Comparison of several approaches of therapeutic drug monitoring of cyclosporin A based on individual pharmacokinetics

Abstract

Objective: The clinical outcome of patients after organ transplantation is correlated with cyclosporin A (CyA) exposure. It is generally accepted that the area under the concentration-time curve (AUC) provides a reliable means for drug exposure. However, in routine therapeutic drug monitoring (TDM) of CyA, trough levels are mostly used. Currently, a number of different new concepts of CyA-TDM, including approaches such as single, double or triple time-point and abbreviated AUC determinations, have been introduced. The purpose of this study was to compare the predictive value of the different strategies of TDM.

Methods: Calculations were based on 40 individual concentration time profiles after oral administration of CyA to patients who had been included into an ongoing prospective clinical trial. Non-compartmental analysis was used to calculate the AUC0-12h. Multiple linear regression was performed to describe the relationship between the different sets of blood concentrations and the respective AUC0-12h as well as to evaluate their predictive value regarding AUC. Predictive performance was assessed by prediction bias and prediction precision, which were estimated as the mean prediction error and root mean squared error, respectively.

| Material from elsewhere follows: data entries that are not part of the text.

Definition push_timeDeltasMs (d : Z) (s : State) : State :=
  let 'mkState td dd pt pp := s in mkState (td ++ [d]) dd pt pp.
Definition push_distanceDeltasM (d : float) (s : State) : State :=
  let 'mkState td dd pt pp := s in mkState td (dd ++ [d]) pt pp.
Definition set_previousTimestampMs (t : option Z) (s : State) : State :=
  let 'mkState td dd pt pp := s in mkState td dd t pp.
Definition set_previousPoint (p : option (float * float)) (s : State) : State :=
  let 'mkState td dd pt pp := s in mkState td dd pt p.
End Loop.

(** The object the earlier [auditSampling] returns. *)
Record AuditResult : Type := mkAuditResult {
  timeDeltasMs : list Z;
  totalDeltaCount : nat;
  minDeltaMs : option Z;
  maxDeltaMs : option Z;
  medianDeltaMs : option float;
  distanceDeltasM : list float
}.

Section Auditor.
Context {E : Engine}.
Local Open Scope float_scope.

(** The distance to the previous point, pushed when finite and positive. *)
Definition pushDistance (s : Loop.State) (point : Point) : Loop.State :=
  match Loop.previousPoint s with
  | Some previousPoint =>
      let distance := haversineDistance (fst previousPoint) (snd previousPoint)
                                        (lat point) (lon point) in
      if acceptedDistance distance then Loop.push_distanceDeltasM distance s else s
  | None => s
  end.

(** The body of the main loop. *)
Definition step (hasValidTimestamps : bool) (s : Loop.State) (i : nat) (point : Point)
  : Loop.State :=
  let s :=
    match parsedTimestamp point with
    | Some currentTimestampMs =>
        let s :=
          match Loop.previousTimestampMs s with
          | Some previousTimestampMs =>
              let delta := (currentTimestampMs - previousTimestampMs)%Z in
              if (delta >? 0)%Z then
                let s := Loop.push_timeDeltasMs delta s in
                pushDistance s point
              else s
          | None => s
          end in
        Loop.set_previousTimestampMs (Some currentTimestampMs) s
    | None =>
        if negb hasValidTimestamps then pushDistance s point else s
    end in
  Loop.set_previousPoint (Some (lat point, lon point)) s.

Definition auditSampling (points : list Point) : AuditResult :=
  let hasValidTimestamps := presenceScan points in
  let s := forEachIndexed (step hasValidTimestamps) 0 points Loop.init in
  let totalDeltaCount := length (Loop.timeDeltasMs s) in
  let sortedDeltas := sortAscending (Loop.timeDeltasMs s) in
  let stats :=
    if (0 <? totalDeltaCount)%nat
    then (Some (nth 0 sortedDeltas 0%Z),
          Some (nth (length sortedDeltas - 1) sortedDeltas 0%Z),
          Some (medianOfSorted sortedDeltas))
    else (None, None, None) in
  {| timeDeltasMs := Loop.timeDeltasMs s;
     totalDeltaCount := totalDeltaCount;
     minDeltaMs := fst (fst stats);
     maxDeltaMs := snd (fst stats);
     medianDeltaMs := snd stats;
     distanceDeltasM := Loop.distanceDeltasM s |}.

End Auditor.

End Earlier.

(** The loops of the two revisions, side by side. *)
Definition inStep (hasValidTimestamps : bool) (s : Earlier.Loop.State) (s' : Primary.State)
  : Prop :=
  Earlier.Loop.timeDeltasMs s = Primary.timeDeltasMs s' /\
  Earlier.Loop.previousTimestampMs s = Primary.previousTimestampMs s' /\
  Earlier.Loop.previousPoint s = Primary.previousPoint s' /\
  Earlier.Loop.distanceDeltasM s
  = if hasValidTimestamps then Primary.distanceDeltasMTimeConditioned s'
    else Primary.distanceDeltasMGeometryOnly s'.

(* ================================================================== *)
(** * Ingestion ([src/js/gpx-ingestion-module.js]) *)
(* ================================================================== *)

(** What the browser adds: the global [parseFloat] on a string,
    [String.prototype.trim], the DOM nodes (kept, never inspected), and
    [DOMParser.parseFromString] followed by the selector queries the code
    makes on the document. *)
Module Ingestion.

Inductive PointType : Type := wpt | rtept | trkpt.

(** What the code reads of a point element: two attributes
    ([getAttribute] answers [null] for a missing one) and the first [ele],
    [time] and [extensions] descendants ([querySelector] answers [null] when
    there is none), the first two through [textContent]. *)
Record PointElement (Node : Type) : Type := mkPointElement {
  attrLat : option string;
  attrLon : option string;
  eleText : option string;
  timeText : option string;
  extensionsNode : option Node
}.
Arguments mkPointElement {Node}.
Arguments attrLat {Node}.
Arguments attrLon {Node}.
Arguments eleText {Node}.
Arguments timeText {Node}.
Arguments extensionsNode {Node}.

(** What the code reads of the parsed document: the text of a
    [parsererror] element, if any, and the three [querySelectorAll] lists. *)
Record Document (Node : Type) : Type := mkDocument {
  parsererror : option string;
  waypoints : list (PointElement Node);
  routePoints : list (PointElement Node);
  trackPoints : list (PointElement Node)
}.
Arguments mkDocument {Node}.
Arguments parsererror {Node}.
Arguments waypoints {Node}.
Arguments routePoints {Node}.
Arguments trackPoints {Node}.

Class Browser : Type := {
  Node : Type;
  parseFloat : string -> float;
  trim : string -> string
}.

Class DomParser {B : Browser} : Type := {
  parseFromString : string -> Document Node
}.

(** [rawData], logged for a rejected point. *)
Record RawData : Type := mkRawData {
  rawPointType : PointType;
  rawIndex : nat;
  rawLat : option string;
  rawLon : option string;
  rawEle : option string;
  rawTime : option string
}.

(** The two rejection messages, by the values they show. *)
Inductive RejectionReason : Type :=
| NotParseable (rawLat rawLon : option string)
| OutOfRangeOrNonFinite (lat lon : float).

(** A point as ingestion returns it. *)
Record GpxPoint (Node : Type) : Type := mkGpxPoint {
  index : nat;
  pointType : PointType;
  lat : float;
  lon : float;
  ele : option float;
  timeRaw : option string;
  extensions : option Node
}.
Arguments mkGpxPoint {Node}.
Arguments index {Node}.
Arguments pointType {Node}.
Arguments lat {Node}.
Arguments lon {Node}.
Arguments ele {Node}.
Arguments timeRaw {Node}.
Arguments extensions {Node}.

(** The object [parsePointElement] returns. *)
Record ParseOutcome (Node : Type) : Type := mkParseOutcome {
  valid : bool;
  point : option (GpxPoint Node);
  rejectionReason : option RejectionReason;
  rawData : option RawData
}.
Arguments mkParseOutcome {Node}.
Arguments valid {Node}.
Arguments point {Node}.
Arguments rejectionReason {Node}.
Arguments rawData {Node}.

(** What [console.log] prints. *)
Inductive ConsoleLine : Type :=
| FirstRejectedPoint (rawData : option RawData)
| RejectionReasonLine (reason : option RejectionReason).

Record Stats : Type := mkStats {
  totalPointsFound : nat;
  pointsDiscarded : nat;
  remainingPoints : nat
}.

(** The object [parseGPX] returns. *)
Record ParseResult (Node : Type) : Type := mkParseResult {
  points : list (GpxPoint Node);
  stats : Stats
}.
Arguments mkParseResult {Node}.
Arguments points {Node}.
Arguments stats {Node}.

(** How [parseGPX] ends: it returns, or throws an [Error] with a message. *)
Inductive Outcome (A : Type) : Type :=
| Returned (value : A)
| Threw (message : string).
Arguments Returned {A} value.
Arguments Threw {A} message.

Results: When comparing the various combinations of time points, it was found that one-point approaches showed the strongest differences with regard to the predictive value; the associated r2 values differed from 0.203 to 0.792. The two and three time-point approaches showed lower differences - r2 0.802-0.972. The four-point and five-point approaches (r2 0.942-0.982) were the strongest predictors for CyA AUC0-12h. Relative bias ranged from -27.7% to 63.8% and changed significantly when multiple-point predictors were used. In those cases, the predictive performance improved. Considering the predictive performance as well as the smallest bias and highest prediction precision, C3, C1 + C3, C1 + C3 + C6 and C1 + C2 + C3 + C6 were the best predictors.

Conclusion: The results of this study indicate that in kidney transplant patients a clinically sufficient precise estimation of the CyA AUC is possible using two or three concentration time points.